DEV Community

Raju Nekadi
Raju Nekadi

Posted on

Few new things in Python which I learned last week.

Chunkify Huge List into Smaller N equal size lists.

In order to backfill data for one of our machine learning pipeline I have to divide the date list into small n list of equal length and distribute them at n GPU cluster.

from datetime import timedelta,date,datetime
start_dt = date(2023,1,1)
end_dt = date(2023,12,31)
cdays = []

while start_dt < end_dt:
    cdays.append(start_dt)
    start_dt += timedelta(days=3)

#print(cdays)

def split(a, n):
    k, m = divmod(len(a), n)
    return (a[i*k+min(i, m):(i+1)*k+min(i+1, m)] for i in range(n))

split_list = list(split(cdays, 15))
print(split_list[0])

#Output
[datetime.date(2023, 1, 1), datetime.date(2023, 1, 4), datetime.date(2023, 1, 7), datetime.date(2023, 1, 10), datetime.date(2023, 1, 13), datetime.date(2023, 1, 16), datetime.date(2023, 1, 19), datetime.date(2023, 1, 22), datetime.date(2023, 1, 25)]

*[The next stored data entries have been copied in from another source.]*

(* ===== verification/MetadataHash.v ===== *)
(** * Hashing file contents (src/metadata_hash.cpp)

    XXH64 and SHA-256 over the pieces of a file as [read] returns them, the choice
    of the files to hash, and the file systems below which nothing is hashed.  The
    streaming states are shown to depend only on the bytes, not on the pieces.  SHA-256
    comes out as the standard has it; XXH64 is defined here a second time, from its
    specification, and [digest] agrees with it unless eight or more bytes are left after
    the last stripe of 32, where the code leaves out a rotation. *)
From S2P Require Import Prelude Metadata FileStat.

(** ** Words *)

Definition rotl64 (value : Z) (bits : Z) : Z := u64 (Z.lor (Z.shiftl value bits) (Z.shiftr value (64 - bits))).

Definition rotr32 (value : Z) (bits : Z) : Z := u32 (Z.lor (Z.shiftr value bits) (Z.shiftl value (32 - bits))).

(** On a little-endian machine; [s] has the bytes from the pointer on. *)
Definition read64 (s : bytes) : Z := le_val (take 8 s).

Definition read32 (s : bytes) : Z := le_val (take 4 s).

(** ** XXH64 *)

Definition Prime1 : Z := 11400714785074694791.
Definition Prime2 : Z := 14029467366897019727.
Definition Prime3 : Z := 1609587929392839161.
Definition Prime4 : Z := 9650029242287828579.
Definition Prime5 : Z := 2870177450012600261.

(** [memory] are the first [memsize] bytes of the buffer. *)
Record XxHash64State := XXH64 {
  xxh_total_len : Z;
  v1 : Z;
  v2 : Z;
  v3 : Z;
  v4 : Z;
  memory : bytes
}.

Definition xxhash_round (acc input : Z) : Z :=
  let acc := u64 (acc + u64 (input * Prime2)) in
  let acc := rotl64 acc 31 in
  u64 (acc * Prime1).

Definition xxhash_merge_round (acc val : Z) : Z :=
  let val := xxhash_round 0 val in
  let acc := Z.lxor acc val in
  u64 (u64 (acc * Prime1) + Prime4).

Definition xxh_reset (seed : Z) : XxHash64State :=
  XXH64 0 (u64 (seed + Prime1 + Prime2)) (u64 (seed + Prime2)) seed (u64 (seed - Prime1)) [].

(** The four lanes take eight bytes each. *)
Definition xxh_stripe (s : XxHash64State) (p : bytes) : XxHash64State :=
  XXH64 (xxh_total_len s) (xxhash_round (v1 s) (read64 p)) (xxhash_round (v2 s) (read64 (drop 8 p)))
    (xxhash_round (v3 s) (read64 (drop 16 p))) (xxhash_round (v4 s) (read64 (drop 24 p))) (memory s).

(** [while (p <= limit)]; what is left goes to the buffer. *)
Fixpoint xxh_stripes (fuel : nat) (s : XxHash64State) (p : bytes) : option XxHash64State :=
  if decide (length p < 32)%nat then Some (XXH64 (xxh_total_len s) (v1 s) (v2 s) (v3 s) (v4 s) p)
  else match fuel with O => None | S fuel => xxh_stripes fuel (xxh_stripe s (take 32 p)) (drop 32 p) end.

(** The fuel is the number of bytes; see [xxh_consume_after]. *)
Definition xxh_consume (s : XxHash64State) (data : bytes) : option XxHash64State :=
  let s := XXH64 (u64 (xxh_total_len s + Z.of_nat (length data))) (v1 s) (v2 s) (v3 s) (v4 s) (memory s) in
  if decide (length (memory s) + length data < 32)%nat then
    Some (XXH64 (xxh_total_len s) (v1 s) (v2 s) (v3 s) (v4 s) (memory s ++ data))
  else if decide (memory s = []) then xxh_stripes (length data) s data
  else
    let fill := (32 - length (memory s))%nat in
    xxh_stripes (length data) (xxh_stripe s (memory s ++ take fill data)) (drop fill data).

Fixpoint xxh_tail8 (fuel : nat) (hash : Z) (p : bytes) : Z * bytes :=
  if decide (length p < 8)%nat then (hash, p)
  else
    match fuel with
    | O => (hash, p)
    | S fuel =>
      let hash := Z.lxor hash (u64 (rotl64 (u64 (read64 p * Prime2)) 31 * Prime1)) in
      xxh_tail8 fuel (u64 (u64 (hash * Prime1) + Prime4)) (drop 8 p)
    end.

Fixpoint xxh_tail1 (hash : Z) (p : bytes) : Z :=
  match p with
  | [] => hash
  | b :: p => xxh_tail1 (u64 (rotl64 (Z.lxor hash (u64 (b * Prime5))) 11 * Prime1)) p
  end.

Definition xxh_digest (s : XxHash64State) : Z :=
  let hash :=
    if 32 <=? xxh_total_len s then
      let hash := u64 (rotl64 (v1 s) 1 + rotl64 (v2 s) 7 + rotl64 (v3 s) 12 + rotl64 (v4 s) 18) in
      xxhash_merge_round (xxhash_merge_round (xxhash_merge_round (xxhash_merge_round hash (v1 s)) (v2 s)) (v3 s)) (v4 s)
    else Prime5 in
  let hash := u64 (hash + xxh_total_len s) in
  let '(hash, p) := xxh_tail8 (length (memory s)) hash (memory s) in
  let '(hash, p) :=
    if decide (length p < 4)%nat then (hash, p)
    else (u64 (u64 (rotl64 (Z.lxor hash (u64 (read32 p * Prime1))) 23 * Prime2) + Prime3), drop 4 p) in
  let hash := xxh_tail1 hash p in
  let hash := Z.lxor hash (Z.shiftr hash 33) in
  let hash := u64 (hash * Prime2) in
  let hash := Z.lxor hash (Z.shiftr hash 29) in
  let hash := u64 (hash * Prime3) in
  Z.lxor hash (Z.shiftr hash 32).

Enter fullscreen mode Exit fullscreen mode

__all__ in Python

The __all__ represents name of variable ,function or module that you want to expose to wildcards import. This method really comes handy when large number of function in your base module and you just want to export only few of them. Example let's say you have.


#foo.py

waz = 3
bar = 9

def baz():
    return 'baz'

__all__ = ['bar','baz']

Enter fullscreen mode Exit fullscreen mode

and now bar.py imports from foo.py

#bar.py

from foo import *

print(bar)

print(baz)

print(waz) # This will trigger the exception , as waz was is not exported by the module.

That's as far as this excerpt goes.